The difference between employer-sponsored lactation programs and flesh-and-blood family life is stark. Breast-feeding involves cradling and cuddling your baby; pumping involves cupping plastic shields on your breasts and watching your nipples squirt milk down a tube. Rhode Island’s Physicians’ Committee for Breastfeeding gave an annual award for the most Breastfeeding-Friendly Workplace, a merit measured, in the main, by the comforts provided in pumping rooms; for instance, the Gold Medal winner’s “soothing room” was equipped with “a sink, a lock on the door, and literature.” It appeared no longer within the realm of the imaginable that, instead of running water and a stack of magazines, “breastfeeding-friendly” could mean making it possible for women and their babies to be together. Some lactation rooms even went so far as to make a point of banning actual
infants and toddlers, lest mothers smuggle them in for a quick nip. At the
University of Minnesota, staff members with keys could pump their milk at the “Expression Connection,” but the sign on the door bore this warning: “This room is not intended for mothers who need a space to nurse their babies.” When Playtex debuted a breast pump called the Embrace, no one bothered to scream, or even to murmur, that something you plug into a wall socket is a far cry from a whisper and a kiss.

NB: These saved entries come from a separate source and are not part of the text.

(** X15: [find] and [del] in a well-formed book.  [find] shows the record filed
    under the name, or says that there is none.  After [del] of a name
    that is there, [find] no longer finds it, and finds every other name
    as before; [del] of a name that is not there changes nothing. *)
Theorem find_and_remove (fuel : nat) (w : world) (name_ : string) :
  book_ok w ->
  Commands.call fuel h_find [name_] w =
  (Ok match Dict.get (ab_data w) name_ with
      | Some r => Rec.str r
      | None => "contact not found"
      end, w) /\
  (Dict.get (ab_data w) name_ = None ->
   Commands.call fuel h_remove [name_] w =
   (Ok ("No " ++ name_ ++ " in contacts"), w)) /\
  (Dict.get (ab_data w) name_ <> None ->
   exists w',
     Commands.call fuel h_remove [name_] w =
       (Ok (name_ ++ " record deleted"), w') /\
     Commands.call fuel h_find [name_] w' = (Ok "contact not found", w') /\
     (forall k, k <> name_ ->
        fst (Commands.call fuel h_find [k] w') =
        fst (Commands.call fuel h_find [k] w))).
Proof.
  intros Hok. destruct (book_ok_keys w Hok) as [Hu Hk].
  split; [by apply find_result |]. split.
  - intros Hget.
    unfold Commands.call, Commands.wrapped, Commands.apply,
      Commands.input_error, Commands.remove.
    unfold_M. by rewrite Hget.
  - intros Hget.
    pose proof (post_remove name_ w) as (_ & _ & _ & _ & _ & _ & Hok').
    specialize (Hok' Hok). destruct (book_ok_keys _ Hok') as [Hu' Hk'].
    destruct (remove_result fuel w name_ Hget) as (d' & Hdel & Hcall).
    assert (Hsnd : snd (Commands.remove name_ w) = with_data d' w).
    { unfold Commands.remove, AddressBook.remove_record. unfold_M.
      destruct (Dict.get (ab_data w) name_); [| done]. by rewrite Hdel. }
    rewrite Hsnd in Hu', Hk'. cbn [ab_data with_data] in Hu', Hk'.
    exists (with_data d' w). split; [exact Hcall |].
    assert (Hgone : Dict.get d' name_ = None).
    { apply dict_get_None. rewrite (dict_del_keys _ _ _ Hu Hdel).
      apply filter_not_In. by rewrite String.eqb_refl. }
    split.
    + rewrite find_result by done. cbn [ab_data with_data]. by rewrite Hgone.
    + intros k Hne. rewrite !find_result by done. cbn [fst ab_data with_data].
      by rewrite (dict_del_get_other _ _ _ _ Hdel Hne).
Qed.
(** C8, as the claim states it, fails three times.  Ten superscript twos
    are not ten digits [0]..[9], and [add] stores them and answers
    "Contact added.".  After a refused [add], a second [add] for the same
    name with a phone that is refused as well answers the validation
    message, not "Contact updated.".  And for the empty string, which is
    not ten digits either, the handler guards [add_phone] with [if phone],
    validates nothing and answers "Contact added.". *)
Lemma add_contact_refusal_counterexamples :
  (find AddressBook_init (lit "Bob") = None /\
   ten_decimal_digits superscript_twos = false /\
   add_contact [lit "Bob"; superscript_twos] AddressBook_init
   = (Ok (lit "Contact added."),
      mkAddressBook
        [(lit "Bob",
          mkRecord (mkName (lit "Bob")) [mkPhone superscript_twos] None)])) /\
  (let book1 := snd (add_contact [lit "Bob"; lit "123"] AddressBook_init) in
   ten_digits (lit "123") = false /\ ten_digits (lit "456") = false /\
   fst (add_contact [lit "Bob"; lit "123"] AddressBook_init) = Ok PHONE_ERROR /\
   add_contact [lit "Bob"; lit "456"] book1 = (Ok PHONE_ERROR, book1) /\
   fst (add_contact [lit "Bob"; lit "456"] book1)
   <> Ok (lit "Contact updated.")) /\
  (ten_digits [] = false /\
   fst (add_contact [lit "Bob"; []] AddressBook_init) = Ok (lit "Contact added.") /\
   fst (add_contact [lit "Bob"; []] AddressBook_init) <> Ok PHONE_ERROR).
Proof.
  repeat split; try reflexivity; vm_compute; discriminate.
Qed.

(** The empty phone alone: nothing is validated. *)
Lemma add_contact_empty_phone_not_refused :
  find AddressBook_init (lit "Bob") = None /\
  ten_digits [] = false /\
  add_contact [lit "Bob"; []] AddressBook_init
  = (Ok (lit "Contact added."),
     mkAddressBook [(lit "Bob", Record_init (lit "Bob"))]) /\
  fst (add_contact [lit "Bob"; []] AddressBook_init) <> Ok PHONE_ERROR.
Proof.
  repeat split. vm_compute. discriminate.
Qed.

Lemma change_phone_found book n r old_phone new_phone rest :
  find book n = Some r ->
  change_phone_func (n :: old_phone :: new_phone :: rest) book
  = match Record_add_phone (Record_remove_phone r old_phone) new_phone with
    | Ok r2 => (Ok (lit "Phone number updated."), mutate book n r2)
    | Raise e => (Raise e, mutate book n (Record_remove_phone r old_phone))
    end.
Proof.
  intros H. unfold change_phone_func. rewrite H.
  destruct (Record_add_phone _ new_phone); [|reflexivity].
  now rewrite mutate_mutate.
Qed.

(** C9.  For a known name and a new phone that fails validation, [change]
    answers "Phone number must be 10 digits." and leaves the record with
    every phone equal to the old one removed and nothing added: the phones
    left are the other phones, in their order.  The other records are as
    before. *)
Theorem change_phone_refused_new_phone_still_removes :
  forall book n r old_phone new_phone rest,
    find book n = Some r ->
    ten_digits new_phone = false ->
    let out := change_phone (n :: old_phone :: new_phone :: rest) book in
    let r' := Record_remove_phone r old_phone in
    fst out = Ok PHONE_ERROR /\
    snd out = mutate book n r' /\
    find (snd out) n = Some r' /\
    ~ In old_phone (List.map phone_value (phones r')) /\
    phones r'
    = List.filter (fun p => negb (eqb (phone_value p) old_phone)) (phones r) /\
    (forall n', n <> n' -> find (snd out) n' = find book n').
Proof.
  intros book n r old_phone new_phone rest Hfind Hnew out r'.
  assert (Hout : out = (Ok PHONE_ERROR, mutate book n r')).
  { unfold out, change_phone. apply input_error_ValueError.
    rewrite (change_phone_found _ _ _ _ _ _ Hfind).
    now rewrite Record_add_phone_eq, Hnew. }
  rewrite Hout. simpl fst. simpl snd.
  repeat split.
  - apply find_mutate_same. congruence.
  - intros Hin. apply in_map_iff in Hin as (p & Hp & Hin).
    apply (Record_remove_phone_filter_In r old_phone p) in Hin. tauto.
  - intros n' Hne. now apply find_mutate_other.
Qed.

Lemma change_phone_refused_new_phone_still_removes_witness :
  let out := change_phone [alice; lit "1111111111"; lit "123"] alice_book in
  fst out = Ok PHONE_ERROR /\
  find (snd out) alice
  = Some (mkRecord (mkName alice) [mkPhone (lit "2222222222")] None).
Proof.
  intros out.
  destruct (change_phone_refused_new_phone_still_removes
              alice_book alice alice_record (lit "1111111111") (lit "123") []
              eq_refl eq_refl) as (H1 & _ & H3 & _).
  split; [exact H1 | exact H3].
Defined.
(** A download that breaks off. *)
Lemma download_breaks s now tmp id url written e :
  (get_cached_firmware_path s id).2 = None ->
  download_and_cache_firmware s now tmp id url (DownloadFails written e) =
  let s1 := (get_cached_firmware_path s id).1 in
  (with_files s1
     {| cache_dir := cache_dir (files s1);
        temp_dir := delete tmp (temp_dir (files s1)) |},
   None, [TempCreated (TempFile tmp); Removed (TempFile tmp)]).
Proof.
  intros Hmiss. unfold download_and_cache_firmware.
  destruct (get_cached_firmware_path s id) as [s1 cached]. simpl in Hmiss. subst cached.
  cbn zeta. unfold exists_. cbn [fst snd with_files files write read move remove cache_dir temp_dir].
  rewrite lookup_insert_eq. cbn [with_files files remove cache_dir temp_dir].
  rewrite !delete_insert_eq. reflexivity.
Qed.

Lemma with_files_same s :
  temp_dir (files s) = ∅ ->
  forall tmp, with_files s {| cache_dir := cache_dir (files s);
                              temp_dir := delete tmp (temp_dir (files s)) |} = s.
Proof.
  intros Htmp tmp. destruct s as [rs sts [c t] cat]. simpl in *. subst t.
  unfold with_files. simpl. now rewrite delete_empty.
Qed.

Lemma no_entry_no_file s id :
  consistent s -> ~ has_entry s id -> cache_dir (files s) !! (id +:+ ".bin") = None.
Proof.
  intros (_ & _ & Horph & _) Hno.
  destruct (cache_dir (files s) !! (id +:+ ".bin")) as [content|] eqn:E; [|reflexivity].
  destruct (Horph _ _ E) as (r & Hin & Hname). apply append_bin_inj in Hname.
  exfalso. apply Hno. exists r. auto.
Qed.


Lemma rejected_state_same s id tmp :
  consistent s -> ~ has_entry s id ->
  with_files s {| cache_dir := delete (id +:+ ".bin") (cache_dir (files s));
                  temp_dir := delete tmp (temp_dir (files s)) |} = s.
Proof.
  intros Hc Hno. pose proof (no_entry_no_file s id Hc Hno) as Hnone.
  destruct Hc as (_ & _ & _ & Htmp).
  destruct s as [rs sts [c t] cat]. simpl in *. subst t.
  unfold with_files. simpl. now rewrite delete_empty, delete_id.
Qed.

Lemma consistent_recorded s now tmp id url content cat' :
  consistent s -> ~ has_entry s id ->
  consistent
    {| rows := rows (_add_to_cache_db (with_files s (after_move s tmp id content)) now id
                       (CacheFile (id +:+ ".bin")) url (Py.len content)
                       (Hash.md5_hexdigest content) (Hash.sha256_hexdigest content));
       stats := stats s;
       files := after_move s tmp id content;
       catalog := cat' |}.
Proof.
  intros Hc Hno. pose proof (no_entry_no_file s id Hc Hno) as Hnone.
  destruct Hc as (Hnd & Hok & Horph & Htmp).
  unfold consistent, _add_to_cache_db. cbn [rows files with_files with_rows].
  rewrite (filter_absent s id Hno).
  split; [|split; [|split]].
  - rewrite map_app. simpl.
    apply (Permutation_NoDup (Permutation_cons_append _ _)).
    constructor; [|exact Hnd].
    intros Hin. apply in_map_iff in Hin as (r & Hid & Hin). apply Hno. exists r. auto.
  - intros r Hin. apply in_app_iff in Hin as [Hin|[<-|[]]].
    + destruct (Hok _ Hin) as (Hp & Hv & c & Hf & Hs).
      split; [exact Hp|]. split; [exact Hv|]. exists c. split; [|exact Hs].
      unfold after_move. cbn [cache_dir]. rewrite lookup_insert_ne; [exact Hf|].
      intros Heq. apply append_bin_inj in Heq. apply Hno. exists r. auto.
    + split; [reflexivity|]. split; [reflexivity|]. exists content. split; [|reflexivity].
      unfold after_move. cbn [cache_dir firmware_id]. apply lookup_insert_eq.
  - intros name c Hf. unfold after_move in Hf. cbn [cache_dir] in Hf.
    destruct (decide (id +:+ ".bin" = name)) as [<-|Hne].
    + eexists. split; [apply in_app_iff; right; left; reflexivity|]. reflexivity.
    + rewrite lookup_insert_ne in Hf by exact Hne.
      destruct (Horph _ _ Hf) as (r & Hin & Hname). exists r. split; [|exact Hname].
      apply in_app_iff. now left.
  - unfold after_move. cbn [temp_dir]. rewrite Htmp. apply delete_empty.
Qed.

Is milk medicine? Is suckling love? Of all questions about life and death, taxonomical questions are some of the trickiest. At the end of the twentieth century and the beginning of the twenty-first, breast pumps were handy; they were also a handy way to avoid a politically unpalatable topic about the artificiality of modern life: Is it the mother or her milk that matters more to her baby? Meanwhile,
mamma ex machina:
Medela offered a breakthrough model with “2-Phase Expression.” Phase one “simulates the baby’s initial rapid suckling to initiate faster milk flow”; phase two “simulates the baby’s slower, deeper suckling for maximum milk flow in less time.” These newest machines, the company promised, “work less like a pump and more like a baby.”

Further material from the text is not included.